Collected data
*** Block opens ***
Lemma visit_exact fuel : ∀ visited queue ids,
  visit_inv visited queue ids → (length queue + to_push visited keys ≤ fuel)%nat →
  ∃ ids', RequestHandler.visit fuel g visited queue (views ids) = Some (views ids')
    ∧ NoDup ids' ∧ ∀ x, x ∈ ids' ↔ listed x ∧ is_Some (TaskGraph.get g x).
Proof.
  assert (∀ visited ids, visit_inv visited [] ids → ∀ x, listed x → x ∈ visited) as Hall.
  { intros visited ids Hinv x. induction 1 as [x Hx|x y _ IH Hp Hy].
    - destruct (vi_roots _ _ _ Hinv x Hx); set_solver.
    - destruct (vi_closed _ _ _ Hinv x y IH Hp Hy); set_solver. }
  induction fuel as [|fuel IH]; intros visited [|tid queue] ids Hinv Hfuel; cbn in *; try lia.
  1,2: exists ids; split_and!; [done|apply Hinv|]; intros x; rewrite (vi_ids _ _ _ Hinv);
    split; [intros [Hx Hp]; split; [apply (vi_sound _ _ _ Hinv); by left|done]
           |intros [Hx Hp]; split; [by eapply Hall|done]].
  destruct (decide (tid ∈ visited)) as [Hv|Hv].
  { apply IH; [by apply (visit_inv_seen _ _ _ tid)|lia]. }
  destruct (TaskGraph.get g tid) as [task|] eqn:Hget.
  - assert (views ids ++ [task_view task] = views (ids ++ [tid])) as ->.
    { unfold views. rewrite omap_app. cbn. by rewrite Hget. }
    apply IH; [by apply visit_inv_present|]. rewrite length_app.
    rewrite (to_push_visit visited tid) in Hfuel;
      [lia|apply NoDup_fst_map_to_list|by apply elem_of_keys; eexists|done].
  - apply IH; [by apply visit_inv_absent|]. rewrite to_push_other; [lia|].
    rewrite elem_of_keys, Hget. by intros [].
Qed.
End snapshot.

(** A task without a parent task, or one that depends on such a task through others. *)
Inductive rooted (g : TaskGraph.t) : TaskId → Prop :=
| rooted_top x t : TaskGraph.get g x = Some t → task_parent_task t = None → rooted g x
| rooted_depends x t d : TaskGraph.get g x = Some t → d ∈ task_depends_on t → rooted g d → rooted g x.

Lemma elem_of_roots `{HashOrder} g x :
  graph_wf g → x ∈ TaskGraph.roots g ↔ ∃ t, TaskGraph.get g x = Some t ∧ task_parent_task t = None.
Proof.
  intros Hwf. pose proof (dw_key _ _ _ (gw_deps _ Hwf)) as Hkey.
  unfold TaskGraph.roots, TaskGraph.get. rewrite list_elem_of_fmap. split.
  - intros (t & -> & [Hp Hin]%list_elem_of_filter). apply elem_of_values in Hin as [k Hk].
    rewrite (Hkey _ _ Hk). eauto.
  - intros (t & Ht & Hp). exists t. split; [by rewrite (Hkey _ _ Ht)|].
    apply list_elem_of_filter. split; [done|]. apply elem_of_values. eauto.
Qed.

Lemma elem_of_dependents g x y :
  graph_wf g →
  y ∈ TaskGraph.dependents g x ↔ ∃ t, TaskGraph.get g y = Some t ∧ x ∈ task_depends_on t.
Proof.
  intros Hwf. unfold TaskGraph.dependents, TaskGraph.get.
  rewrite <-occ_pos, (dw_forward _ _ _ (gw_deps _ Hwf)).
  destruct (TaskGraph.tasks g !! y) as [t|]; cbn; [rewrite occ_pos; naive_solver|].
  split; [lia|by intros (? & ? & _)].
Qed.

Lemma listed_rooted `{HashOrder} g x :
  graph_wf g → listed g x ∧ is_Some (TaskGraph.get g x) ↔ rooted g x.
Proof.
  intros Hwf. split.
  - intros [Hl _]. induction Hl as [x Hx|x y _ IH Hp Hy].
    + apply elem_of_roots in Hx as (t & Ht & Hn); [|done]. by apply (rooted_top g x t).
    + apply elem_of_dependents in Hy as (t & Ht & Hd); [|done]. by apply (rooted_depends g y t x).
  - induction 1 as [x t Ht Hn|x t d Ht Hd _ [IH Hp]]; (split; [|by eexists]).
    + apply listed_root, elem_of_roots; eauto.
    + apply (listed_dependent g d); [done|done|]. apply elem_of_dependents; eauto.
Qed.

(** The task-graph snapshot.  For every graph built by its operations the request
    terminates and returns the views of these tasks, each once and in no other number:
    the tasks without a parent task and the tasks that depend on one of them directly
    or through others.  A subtask without dependencies is therefore never in the
    snapshot. *)
Theorem task_snapshot_exact `{HashOrder} (ops : list graph_op) (self : RequestHandler.t) :
  Forall op_ok ops → graph_run TaskGraph.new ops = Some (RequestHandler.task_graph self) →
  let g := RequestHandler.task_graph self in
  ∃ ids, RequestHandler.handle_get_task_graph self = Some (views g ids)
    ∧ NoDup ids ∧ (∀ x, x ∈ ids ↔ rooted g x)
    ∧ ∀ x t, TaskGraph.get g x = Some t → task_parent_task t ≠ None → task_depends_on t = [] → x ∉ ids.
Proof.
  intros Hok Hrun g. assert (graph_wf g) as Hwf by eauto using graph_run_wf, graph_wf_new.
  destruct (visit_exact g (RequestHandler.visit_fuel g) ∅ (TaskGraph.roots g) []) as (ids & Hv & Hnd & Hids).
  - split; [constructor|set_solver|..]; [|by right|set_solver].
    intros x [Hx|Hx]; [set_solver|]. by apply listed_root.
  - unfold RequestHandler.visit_fuel, to_push. fold (keys g). apply Nat.add_le_mono_l, Nat.eq_le_incl.
    induction (keys g) as [|k ks IH]; [done|]. cbn. by rewrite IH.
  - exists ids. split_and!; [done|done|intros x; rewrite Hids; by apply listed_rooted|].
    intros x t Ht Hp Hd Hx. apply Hids, listed_rooted in Hx; [|done].
    destruct Hx as [x t' Ht' Hn|x t' d Ht' Hd' _]; rewrite Ht in Ht'; injection Ht' as <-; [done|].
    rewrite Hd in Hd'. set_solver.
Qed.

(** A subtask and the parent task it hangs under. *)
Definition child_task : Task := {|
  task_id := "child"; task_name := "child"; task_description := ""; task_depends_on := [];
  task_parent_task := Some "a"; task_status := TaskStatus.Pending; task_workspace_ref := None;
  task_workspace_history := []; task_checkpoint_ref := None |}.

Definition handler_of (top : TopologySet.t) (g : TaskGraph.t) : RequestHandler.t :=
  RequestHandler.Mk top g (GateController.new 0 GateFallback.Cancel) IntegrationQueue.new
    TimeoutTracker.new (LivenessMonitor.new 0) (MigrationCoordinator.new 0) 1 1.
*** Block closes ***
### Brief
Nothing but the lines from the start of the data through the line holding "- destruct (vi_roots" should be restated, and each one exactly.

### Reply
Lemma visit_exact fuel : ∀ visited queue ids,
  visit_inv visited queue ids → (length queue + to_push visited keys ≤ fuel)%nat →
  ∃ ids', RequestHandler.visit fuel g visited queue (views ids) = Some (views ids')
    ∧ NoDup ids' ∧ ∀ x, x ∈ ids' ↔ listed x ∧ is_Some (TaskGraph.get g x).
Proof.
  assert (∀ visited ids, visit_inv visited [] ids → ∀ x, listed x → x ∈ visited) as Hall.
  { intros visited ids Hinv x. induction 1 as [x Hx|x y _ IH Hp Hy].
    - destruct (vi_roots _ _ _ Hinv x Hx); set_solver.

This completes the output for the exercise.